(* ===== verification/StockJournal.v ===== *)
(** * Stock: the journal and the statements that change rows
      ([crates/api/src/repo/inventory_journal.rs])

    Each definition is one SQL statement of the handlers with the triggers it fires, or
    one primitive of the journal. *)

From stdpp Require Import pretty.
From S2P Require Import Prelude.
From S2P Require Import RustStr.
From S2P Require Import Idempotency.
From S2P Require Import Outbox.
From S2P Require Import StockTypes.
From S2P Require Import StockDb.

Section statements.
Context (guards : bool).

Definition guard (b : bool) (code : string) : result unit ApplicationError :=
  ensure (negb guards || b) (db_error (Sqlstate code)).

(** ** [inventory_balances] *)

(** A row [new] at [id] in place of [old]: the BEFORE triggers, the constraints, the row, and
    the AFTER trigger. [table] is the table with the row. *)
Definition write_balance (s : Stock) (id : Z) (old : option BalanceRow) (new : BalanceRow)
    (table : Table BalanceRow) : result Stock ApplicationError :=
  let? _ := guard (guard_inventory_balance_commitments s id old new) "55000" in
  let? _ := guard (inventory_row_matches_batch s (position new)) "23514" in
  if mixes_lots s id old new then raise "23514"
  else
    let? _ := guard (inventory_balances_checks new) "23514" in
    capture_inventory_projection_change (set_balances table s) id old new.

Definition with_on_hand (q : Z) (b : BalanceRow) : BalanceRow :=
  MkBalance (position b) q (qty_reserved b) (qty_held b) (balance_deleted b).

(** [UPDATE .. SET qty_on_hand = qty_on_hand - $qty WHERE ..]; the number of rows follows. *)
Definition decrement_where (s : Stock) (where_ : Z → BalanceRow → bool) (qty : Z) :
    result (Stock * nat) ApplicationError :=
  let found := List.filter (fun '(id, b) => where_ id b) (map_to_list (rows (balances s))) in
  let? s' := rfold (fun '(id, b) s =>
                      let? q := bigint (qty_on_hand b - qty) in
                      let new := with_on_hand q b in
                      write_balance s id (Some b) new (update_row (balances s) id new)) found s in
  Ok (s', length found).

Definition balance_at (s : Stock) (p : Position) : option (Z * BalanceRow) :=
  head (List.filter (fun '(_, b) => bool_decide (index_key (position b) = index_key p))
          (map_to_list (rows (balances s)))).

(** [INSERT INTO inventory_balances .. ON CONFLICT .. DO UPDATE SET qty_on_hand = ..
    + excluded.qty_on_hand, deleted = NULL RETURNING id]. The triggers BEFORE INSERT run
    on the proposed row even when the conflict turns it into an update, and the sequence has
    moved on. *)
Definition upsert_balance (s : Stock) (p : Position) (qty : Z) :
    result (Stock * Z) ApplicationError :=
  let fresh := next_id (balances s) in
  let proposed := MkBalance p qty 0 0 false in
  check require_active_inventory_owner_facility s (inventory_owner_id p) (facility_id p)
    else db_error (Sqlstate "23503") in
  match balance_at s p with
  | None =>
      let? _ := bigint qty in
      let? s' := write_balance s fresh None proposed (insert_row (balances s) proposed) in
      Ok (s', fresh)
  | Some (id, b) =>
      if mixes_lots s fresh None proposed then raise "23514"
      else
        let? q := bigint (qty_on_hand b + qty) in
        let new := MkBalance (position b) q (qty_reserved b) (qty_held b) false in
        let? s' := write_balance s id (Some b) new (skip_id (update_row (balances s) id new)) in
        Ok (s', id)
  end.

(** ** The outbox *)

Definition persistence_error (e : PersistenceError) : ApplicationError :=
  match e with
  | Database _ => Internal "database error"
  | InvalidInput why => InvalidRequest why
  | UniqueViolation _ => db_error (Sqlstate "23505")
  | PersistenceConflict why => Conflict why
  | InvalidData why => Internal why
  end.

Definition emit (s : Stock) (key aggregate id ordering : rstr) (sequence : Z) (type : rstr)
    (body : StockEvent) : result Stock ApplicationError :=
  let? t := map_err persistence_error
              (enqueue (fun _ => true) (outbox s)
                 (MkEvent key aggregate id ordering sequence type 1 body)) in
  Ok (set_outbox t s).

(** An event of an aggregate whose ordering key is [<name>:<id>]. *)
Definition emit_transition (s : Stock) (name aggregate prefix : string) (id : Z)
    (transition : string) (sequence : Z) (body : StockEvent) : result Stock ApplicationError :=
  emit s (lit (name +:+ ":" +:+ pretty id +:+ ":" +:+ transition)) (lit aggregate)
    (lit (pretty id)) (lit (name +:+ ":" +:+ pretty id)) sequence
    (lit (prefix +:+ "." +:+ transition)) body.

Definition enqueue_reservation_event (s : Stock) (id : Z) (transition : string) (sequence : Z)
    (body : StockEvent) : result Stock ApplicationError :=
  emit_transition s "inventory-reservation" "inventory_reservation" "inventory.reservation" id
    transition sequence body.
Definition enqueue_allocation_event (s : Stock) (id : Z) (transition : string) (sequence : Z)
    (body : StockEvent) : result Stock ApplicationError :=
  emit_transition s "inventory-allocation" "inventory_allocation" "inventory.allocation" id
    transition sequence body.
Definition enqueue_hold_event (s : Stock) (id : Z) (transition : string) (sequence : Z)
    (body : StockEvent) : result Stock ApplicationError :=
  emit_transition s "inventory-hold" "inventory_hold" "inventory.hold" id
    transition sequence body.

(** ** The journal *)

Definition owner_facility_scope (owner facility : Z) : result (Z * Z) ApplicationError :=
  let? owner := positive_new (fun _ => Internal "inventory owner ID must be positive") owner in
  let? facility := positive_new (fun _ => Internal "facility ID must be positive") facility in
  Ok (owner, facility).

Definition lock_active_owner_facility_tx (s : Stock) (scope : Z * Z) :
    result unit ApplicationError :=
  if require_active_inventory_owner_facility s scope.1 scope.2 then Ok tt
  else Err (Conflict "inventory owner is not active in the facility").

(** [begin_transaction]: the journal row, the setting that names it and its event. *)
Definition begin_transaction (s : Stock) (scope : Z * Z) (row : TransactionRow) :
    result (Stock * Z) ApplicationError :=
  if bool_decide (trim (txn_operation row) = [])
  then Err (Internal "journal operation cannot be blank")
  else
    let? _ := lock_active_owner_facility_tx s scope in
    match journal_context s with
    | Some _ => Err (Internal "database transaction already contains an inventory transaction")
    | None =>
        let id := next_id (transactions s) in
        let s := set_context (Some id) (set_transactions (insert_row (transactions s) row) s) in
        let key := lit ("inventory-transaction:" +:+ pretty id) in
        let? s := emit s key (lit "inventory_transaction") (lit (pretty id)) key 1
          (lit "inventory.transaction.recorded")
          (TransactionRecorded id scope.1 scope.2 (txn_type row) (txn_operation row)) in
        Ok (s, id)
    end.

Record JournalEntry := MkJournalEntry {
  je_location : Z;
  je_license_plate : option Z;
  je_item_batch : Z;
  je_status : InventoryStatus;
  je_quantity_delta : Z;
}.

Definition append_entry (s : Stock) (scope : Z * Z) (txn : Z) (entry : JournalEntry) :
    result Stock ApplicationError :=
  if je_quantity_delta entry =? 0
  then Err (Internal "inventory journal entries cannot have a zero quantity")
  else
    match batch_in_scope s scope.1 (je_item_batch entry) with
    | Some b =>
        if batch_deleted b then Err (Conflict "item batch is outside the command scope")
        else
          let? _ := guard (require_active_inventory_owner_facility s scope.1 scope.2) "23503" in
          let? _ := guard (in_journal s txn scope.1) "55000" in
          let p := MkPosition scope.1 scope.2 (je_location entry) (je_license_plate entry)
                     (je_item_batch entry) (batch_item b) (batch_uom b) (je_status entry) in
          Ok (set_entries (entries s ++ [MkEntry txn p (batch_trace b) (je_quantity_delta entry)]) s)
    | None => Err (Conflict "item batch is outside the command scope")
    end.

(** ** Reservations, allocations and holds *)

Definition insert_reservation (s : Stock) (r : ReservationRow) :
    result (Stock * Z) ApplicationError :=
  check require_active_inventory_owner_facility s (reservation_owner r) (reservation_facility r)
    else db_error (Sqlstate "23503") in
  let? _ := validate_inventory_reservation s r in
  if existsb (fun '(_, o) => active_reservation o && bool_decide (reservation_key o = reservation_key r))
       (map_to_list (rows (reservations s)))
  then raise "23505"
  else Ok (set_reservations (insert_row (reservations s) r) s, next_id (reservations s)).

Definition close_reservation (s : Stock) (id : Z) (st : ReservationStatus) :
    result (Stock * nat) ApplicationError :=
  match rows (reservations s) !! id with
  | Some r =>
      if active_reservation r then
        let? _ := guard (reservation_may_close s id r) "55000" in
        Ok (set_reservations
              (update_row (reservations s) id
                 (MkReservation (reservation_owner r) (reservation_order r) (reservation_line r)
                    (reservation_facility r) (reservation_item r) (reservation_uom r)
                    (reservation_qty r) st)) s, 1%nat)
      else Ok (s, 0%nat)
  | None => Ok (s, 0%nat)
  end.

(** The projection of a commitment onto its balance. *)
Definition project (s : Stock) (balance owner : Z) (f : BalanceRow → option BalanceRow) :
    result Stock ApplicationError :=
  match rows (balances s) !! balance with
  | Some b =>
      if inventory_owner_id (position b) =? owner then
        match f b with
        | Some new => write_balance s balance (Some b) new (update_row (balances s) balance new)
        | None => raise "55000"
        end
      else raise "55000"
  | None => raise "55000"
  end.

Definition insert_allocation (s : Stock) (a : AllocationRow) : result (Stock * Z) ApplicationError :=
  let owner := inventory_owner_id (allocation_position a) in
  check require_active_inventory_owner_facility s owner (facility_id (allocation_position a))
    else db_error (Sqlstate "23503") in
  let? _ := guard (validate_inventory_allocation s true a) "23514" in
  let? _ := allocation_demand s a in
  let? _ := guard (allocation_in_stock s a) "55000" in
  let id := next_id (allocations s) in
  let? s := project (set_allocations (insert_row (allocations s) a) s) (allocation_balance a) owner
              (fun b => project_allocation b (allocation_qty a)) in
  Ok (s, id).

Definition with_allocation_status (st : AllocationStatus) (a : AllocationRow) : AllocationRow :=
  MkAllocation (allocation_reservation a) (allocation_balance a) (allocation_position a)
    (allocation_qty a) st.

(** [UPDATE inventory_allocations SET .., status = 'released' WHERE id = .. AND status =
    'allocated'] *)
Definition release_allocation (s : Stock) (id : Z) : result (Stock * nat) ApplicationError :=
  match rows (allocations s) !! id with
  | Some a =>
      if active_allocation a then
        let a' := with_allocation_status AllocationReleased a in
        let? _ := guard (validate_inventory_allocation s false a') "23514" in
        let? s := project (set_allocations (update_row (allocations s) id a') s)
                    (allocation_balance a) (inventory_owner_id (allocation_position a))
                    (fun b => project_allocation b (- allocation_qty a)) in
        Ok (s, 1%nat)
      else Ok (s, 0%nat)
  | None => Ok (s, 0%nat)
  end.

Definition insert_hold (s : Stock) (h : HoldRow) : result (Stock * Z) ApplicationError :=
  let owner := inventory_owner_id (hold_position h) in
  check require_active_inventory_owner_facility s owner (facility_id (hold_position h))
    else db_error (Sqlstate "23503") in
  let? _ := guard (validate_inventory_hold s true h) "23514" in
  let id := next_id (holds s) in
  let? s := project (set_holds (insert_row (holds s) h) s) (hold_balance h) owner
              (fun b => project_hold b (hold_qty h)) in
  Ok (s, id).

Definition with_hold_status (st : InventoryHoldStatus) (h : HoldRow) : HoldRow :=
  MkHold (hold_balance h) (hold_position h) (hold_qty h) (hold_reason h) (hold_note h)
    (hold_reference_type h) (hold_reference_id h) st.

Definition release_hold_row (s : Stock) (id : Z) : result (Stock * nat) ApplicationError :=
  match rows (holds s) !! id with
  | Some h =>
      if active_hold h then
        let h' := with_hold_status HoldReleased h in
        let? _ := guard (validate_inventory_hold s false h') "23514" in
        let? s := project (set_holds (update_row (holds s) id h') s)
                    (hold_balance h) (inventory_owner_id (hold_position h))
                    (fun b => project_hold b (- hold_qty h)) in
        Ok (s, 1%nat)
      else Ok (s, 0%nat)
  | None => Ok (s, 0%nat)
  end.

(** The CHECK constraints of [inventory_status_transitions] on its enumerations. *)
Definition transition_checks (r : TransitionRow) : bool :=
  negb (transition_source r =? transition_destination r)
  && negb (bool_decide (from_status r = to_status r))
  && allows_target_status (transition_reason r) (to_status r)
  && negb (bool_decide (transition_reason r = ReasonOther)
           && bool_decide (transition_note r = None))
  && (0 <? transition_qty r).

Definition insert_transition (s : Stock) (r : TransitionRow) :
    result (Stock * Z) ApplicationError :=
  let? _ := guard (transition_checks r) "23514" in
  Ok (set_transitions (insert_row (transitions s) r) s, next_id (transitions s)).

(** ** The end of a database transaction: deferred constraints, and the setting is gone *)

Definition commit_stock (s : Stock) : result Stock ApplicationError :=
  match journal_context s with
  | None => Ok s
  | Some id =>
      match rows (transactions s) !! id with
      | Some t =>
          let? _ := guard (enforce_inventory_transaction_conservation s id t) "23514" in
          let? _ := guard (enforce_inventory_status_transition s id t) "23514" in
          Ok (set_context None s)
      | None => Ok (set_context None s)
      end
  end.
End statements.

*TASK PROMPT*
Word for word, restate the lines above from the line containing "one primitive of the journal. *)" through the line containing "the AFTER trigger.", with both included and nothing else.

*RESPONSE*
    one primitive of the journal. *)

From stdpp Require Import pretty.
From S2P Require Import Prelude.
From S2P Require Import RustStr.
From S2P Require Import Idempotency.
From S2P Require Import Outbox.
From S2P Require Import StockTypes.
From S2P Require Import StockDb.

Section statements.
Context (guards : bool).

Definition guard (b : bool) (code : string) : result unit ApplicationError :=
  ensure (negb guards || b) (db_error (Sqlstate code)).

(** ** [inventory_balances] *)

(** A row [new] at [id] in place of [old]: the BEFORE triggers, the constraints, the row, and
    the AFTER trigger. [table] is the table with the row. *)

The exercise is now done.